[Saved entries]
Definition at_least_30 (data : dict) (key : string) : outcome bool :=
  x ← number_at data key;
  mret (Qle_bool 30 x).

(** [data["modified"] >= 30 or data["renamed"] >= 30 or data["deleted"] >= 30] *)
Definition file_event_rule (data : dict) : outcome bool :=
  m ← at_least_30 data "modified";
  if m : bool then Ok true
  else
    r ← at_least_30 data "renamed";
    if r : bool then Ok true
    else at_least_30 data "deleted".

(** Lines 367-376: the value of [sudden_anomaly] before [detection] is
    assigned. *)
Definition sudden_anomaly_check (data : dict) : M bool :=
  sudden_anomaly ← sudden_anomaly_loop data watch_list;
  over ← lift (file_event_rule data);
  if over : bool then
    log_info "Sudden file event threshold exceeded" data file_event_keys;;
    mret true
  else mret sudden_anomaly.

Definition state_of (detection : nat) : string :=
  if Nat.eqb detection 1 then "ransomware detected" else "normal".

(** Lines 378-381: [detection] and the three entries derived from it. *)
Definition detection_of (sudden_anomaly : bool) : nat :=
  if sudden_anomaly then 1%nat else 0%nat.

Definition classify (detection : nat) (data : dict) : dict :=
  <["ml_model_dedicated" := VBool (Nat.eqb detection 1)]>
  (<["state" := VStr (state_of detection)]>
  (<["ml_detection" := VInt detection]> data)).

(** *** Data collection *)

(** The readings of one gathering pass.  Sampled sources give the
    outcome of each invocation; the probes that catch their own errors
    give the count they return. *)
Record sources : Type := Sources {
  timestamp : string;
  cpu_percent : nat -> option Q;
  virtual_memory_percent : nat -> option Q;
  disk_usage_percent : nat -> option Q;
  directory_entropy : nat;
  unauthorized_process_count_helper : nat -> option Q;
  vssadmin : option bool;
  registry_alerts : nat;
  suspicious_network_count_helper : nat -> option Q;
  suspicious_file_extension_count_helper : nat -> option Q;
  net_connections : nat -> option Q;
  csv_writable : bool
}.

Definition of_sample (r : option Q) : value :=
  match r with
  | Some q => VNum q
  | None => VNone
  end.

Definition get_cpu_usage (src : sources) : value :=
  of_sample (robust_average (cpu_percent src) 5 default_outlier_threshold).
Definition get_memory_usage (src : sources) : value :=
  of_sample (robust_average (virtual_memory_percent src) 5 default_outlier_threshold).
Definition get_disk_usage (src : sources) : value :=
  of_sample (robust_average (disk_usage_percent src) 5 default_outlier_threshold).
Definition get_unauthorized_process_count (src : sources) : value :=
  of_sample (robust_average (unauthorized_process_count_helper src) 5
               default_outlier_threshold).
Definition get_suspicious_network_count (src : sources) : value :=
  of_sample (robust_average (suspicious_network_count_helper src) 5
               default_outlier_threshold).
Definition get_suspicious_file_extension_count (src : sources) : value :=
  of_sample (robust_average (suspicious_file_extension_count_helper src) 3
               default_outlier_threshold).

(** The helper returns 0 when [psutil.net_connections] raises. *)
Definition get_total_network_connections_helper (src : sources) (i : nat)
    : option Q :=
  Some (default 0 (net_connections src i)).
Definition get_total_network_connections (src : sources) : value :=
  of_sample (robust_average (get_total_network_connections_helper src) 5
               default_outlier_threshold).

(Task statement) Please return all of the entries exactly as they were given.

(Answer box)
Definition at_least_30 (data : dict) (key : string) : outcome bool :=
  x ← number_at data key;
  mret (Qle_bool 30 x).

(** [data["modified"] >= 30 or data["renamed"] >= 30 or data["deleted"] >= 30] *)
Definition file_event_rule (data : dict) : outcome bool :=
  m ← at_least_30 data "modified";
  if m : bool then Ok true
  else
    r ← at_least_30 data "renamed";
    if r : bool then Ok true
    else at_least_30 data "deleted".

(** Lines 367-376: the value of [sudden_anomaly] before [detection] is
    assigned. *)
Definition sudden_anomaly_check (data : dict) : M bool :=
  sudden_anomaly ← sudden_anomaly_loop data watch_list;
  over ← lift (file_event_rule data);
  if over : bool then
    log_info "Sudden file event threshold exceeded" data file_event_keys;;
    mret true
  else mret sudden_anomaly.

Definition state_of (detection : nat) : string :=
  if Nat.eqb detection 1 then "ransomware detected" else "normal".

(** Lines 378-381: [detection] and the three entries derived from it. *)
Definition detection_of (sudden_anomaly : bool) : nat :=
  if sudden_anomaly then 1%nat else 0%nat.

Definition classify (detection : nat) (data : dict) : dict :=
  <["ml_model_dedicated" := VBool (Nat.eqb detection 1)]>
  (<["state" := VStr (state_of detection)]>
  (<["ml_detection" := VInt detection]> data)).

(** *** Data collection *)

(** The readings of one gathering pass.  Sampled sources give the
    outcome of each invocation; the probes that catch their own errors
    give the count they return. *)
Record sources : Type := Sources {
  timestamp : string;
  cpu_percent : nat -> option Q;
  virtual_memory_percent : nat -> option Q;
  disk_usage_percent : nat -> option Q;
  directory_entropy : nat;
  unauthorized_process_count_helper : nat -> option Q;
  vssadmin : option bool;
  registry_alerts : nat;
  suspicious_network_count_helper : nat -> option Q;
  suspicious_file_extension_count_helper : nat -> option Q;
  net_connections : nat -> option Q;
  csv_writable : bool
}.

Definition of_sample (r : option Q) : value :=
  match r with
  | Some q => VNum q
  | None => VNone
  end.

Definition get_cpu_usage (src : sources) : value :=
  of_sample (robust_average (cpu_percent src) 5 default_outlier_threshold).
Definition get_memory_usage (src : sources) : value :=
  of_sample (robust_average (virtual_memory_percent src) 5 default_outlier_threshold).
Definition get_disk_usage (src : sources) : value :=
  of_sample (robust_average (disk_usage_percent src) 5 default_outlier_threshold).
Definition get_unauthorized_process_count (src : sources) : value :=
  of_sample (robust_average (unauthorized_process_count_helper src) 5
               default_outlier_threshold).
Definition get_suspicious_network_count (src : sources) : value :=
  of_sample (robust_average (suspicious_network_count_helper src) 5
               default_outlier_threshold).
Definition get_suspicious_file_extension_count (src : sources) : value :=
  of_sample (robust_average (suspicious_file_extension_count_helper src) 3
               default_outlier_threshold).

(** The helper returns 0 when [psutil.net_connections] raises. *)
Definition get_total_network_connections_helper (src : sources) (i : nat)
    : option Q :=
  Some (default 0 (net_connections src i)).
Definition get_total_network_connections (src : sources) : value :=
  of_sample (robust_average (get_total_network_connections_helper src) 5
               default_outlier_threshold).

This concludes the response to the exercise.